The Perl Toolchain Summit needs more sponsors. If your company depends on Perl, please support this very important event.

NAME

HTML::TableExtract - Perl extension for extracting the text contained in tables within an HTML document.

SYNOPSIS

 # Using column header information.  Assume an HTML document
 # with a table which has "Date", "Price", and "Cost"
 # somewhere in a  row. The columns beneath those headings are
 # what you are interested in.

 use HTML::TableExtract;
 $te = new HTML::TableExtract( headers => [qw(Date Price Cost)] );
 $te->parse($html_string);

 # rows() assumes the first table found in the document if no
 # table is provided. Since automap is enabled by default,
 # each row is returned in the same column order as we
 # specified for our headers. Otherwise, we would have to rely
 # on $te->column_order to figure out the column in which each
 # header was found.

 foreach $row ($te->rows) {
    print join(',', @$_),"\n";
 }

 # Using depth and count information.  In this example, our
 # tables must be within two other tables, plus be the third
 # table at that depth within those tables.  In other words,
 # wherever there exists a table within a table that contains
 # least three non-nested tables, we grab the third table.
 # Depth and count both begin with 0.

 $te = new HTML::TableExtract( depth => 2, count => 2 );
 $te->parse($html_string);
 foreach ($te->tables) {
    print "Table found at ", join(',', $te->table_coords($_)), ":\n";
    foreach ($te->rows($_)) {
       print "   ", join(',', @$_), "\n";
    }
 }

DESCRIPTION

HTML::TableExtract is a subclass of HTML::Parser that serves to extract the textual information from tables of interest contained within an HTML document. The textual information for each table is stored in an array of arrays that represent the rows and cells of that table.
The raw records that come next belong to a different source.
(** Requests that drop the older events of their VF drop any event of that
    VF on the list, of whatever id: its entry is freed when the newer request
    is arranged, and a caller waiting for it is not signalled. *)
Theorem event_superseded_waiter base q s x y i : repr base q s -> safe_ids (ring q) s -> ring q = [y] ->
  (i < AMDGV_SCHED_EVENT_LIST_MAX)%nat -> x ∈ evs q !!! i -> event_list_of (id y.2) = Some i ->
  drops_older (id y.2) = true -> idx_vf x.2 = idx_vf y.2 ->
  exists o s', amdgv_sched_pick_up_next_event s = Ret (o, s') /\ heap s' !! x.1 = None /\ signals s' = signals s.
Proof.
  intros Hr Hok Hring Hi Hx Ei Hd Hvf. pose proof (repr_wf _ _ _ Hr) as Hwf.
  destruct (wp_returns _ _ _ (wp_pick base q s Hr Hok)) as (o & s' & Hrun & _ & Hr' & He). exists o, s'.
  split_and!; [done| |by apply env_split in He as [_ ?]]. apply eq_None_not_Some. intros [c Hc].
  apply elem_of_map_to_list in Hc. destruct Hr as [Hs _]. pose proof (sh_six _ _ _ _ _ _ Hs) as H6.
  pose proof (hr_nodup _ _ _ (sh_heap _ _ _ _ _ _ Hs)) as Hnd. unfold cells in Hnd. rewrite Hring in Hnd. cbn in Hnd.
  assert (forall l, (filled l).*1 = l.*1) as Hfst by (intros l; unfold filled; by rewrite <- list_fmap_compose).
  rewrite Hfst in Hnd. apply NoDup_cons in Hnd as [Hy Hnd].
  rewrite (fmap_Permutation fst _ _ (Permutation_app_tail (out q) (concat_split (evs q) i ltac:(lia)))) in Hnd.
  rewrite <- app_assoc in Hnd.
  assert (exists z, z.1 = x.1 /\ z ∈ (of_other_vf (idx_vf y.2) (evs q !!! i) ++ [y]) ++ concat (delete i (evs q)) ++ out q) as (z & Ez & Hz).
  { destruct Hr' as [Hs' _]. rewrite (hr_cells _ _ _ (sh_heap _ _ _ _ _ _ Hs')) in Hc. unfold cells in Hc.
    rewrite pick_ring in Hc. cbn [waiting fmap list_fmap app default] in Hc. apply list_elem_of_fmap in Hc as (z & Ez & Hz).
    injection Ez as Ez _. exists z. split; [done|]. pose proof (pick_upcoming q Hwf) as Hp. pose proof (refresh_wf q Hwf) as Hwf1.
    assert (evs (refresh q) = <[i := of_other_vf (idx_vf y.2) (evs q !!! i) ++ [y]]> (evs q)) as Er.
    { unfold refresh, absorb. rewrite Hring. cbn. unfold dispatch. by rewrite Ei, Hd. }
    pose proof (concat_insert (evs q) i (of_other_vf (idx_vf y.2) (evs q !!! i) ++ [y]) ltac:(lia)) as HP.
    rewrite <- Er, <- (upcoming_perm (refresh q) Hwf1) in HP. rewrite app_assoc, <- HP.
    destruct (pick q) as [[w|] q1]; cbn [fst snd] in *.
    - destruct Hp as (-> & Hwf2 & _ & Ho). rewrite (upcoming_perm q1 Hwf2). rewrite Ho in Hz. set_solver.
    - destruct Hp as (-> & ->). cbn in Hz. set_solver. }
  assert (x.1 ∉ (concat (delete i (evs q)) ++ out q).*1) as Hout.
  { rewrite fmap_app in Hnd. apply NoDup_app in Hnd as (_ & Hdis & _). apply Hdis. by apply list_elem_of_fmap_2. }
  apply elem_of_app in Hz as [Hz|Hz]; [|apply Hout; rewrite <- Ez; by apply list_elem_of_fmap_2].
  apply elem_of_app in Hz as [Hz| ->%list_elem_of_singleton].
  - apply list_elem_of_filter in Hz as [Hne Hz]. rewrite fmap_app in Hnd. apply NoDup_app in Hnd as (Hnd & _).
    assert (z = x) as -> by by eapply fst_inj. done.
  - apply Hy. rewrite Ez. apply list_elem_of_fmap. exists x. split; [done|]. rewrite (concat_split (evs q) i) by lia. set_solver.
Qed.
There are three ways to specify which tables you would like to extract from a document: Headers, Depth, and Count.

Headers, the most flexible and adaptive of the techniques, involves specifying text in an array that you expect to appear above the data in the tables of interest. Once all headers have been located in a row of that table, all further cells beneath the columns that matched your headers are extracted. All other columns are ignored: think of it as vertical slices through a table. In addition, HTML::TableExtract automatically rearranges each row in the same order as the headers you provided. If you would like to disable this, set automap to 0 during object creation, and instead rely on the column_map() method to find out the order in which the headers were found. HTML is stripped from the entire textual content of a cell before header matches are attempted.

Depth and Count are more specific ways to specify tables that have more dependencies on the HTML document layout. Depth represents how deeply a table resides in other tables. The depth of a top-level table in the document is 0. A table within a top-level table has a depth of 1, and so on. Count represents which table at a particular depth you are interested in, starting with 0. It might help to picture this as an HTML page with a z-axis. Each time you enter a nested table, you go down to another layer -- the count represents the ordering of tables on that layer.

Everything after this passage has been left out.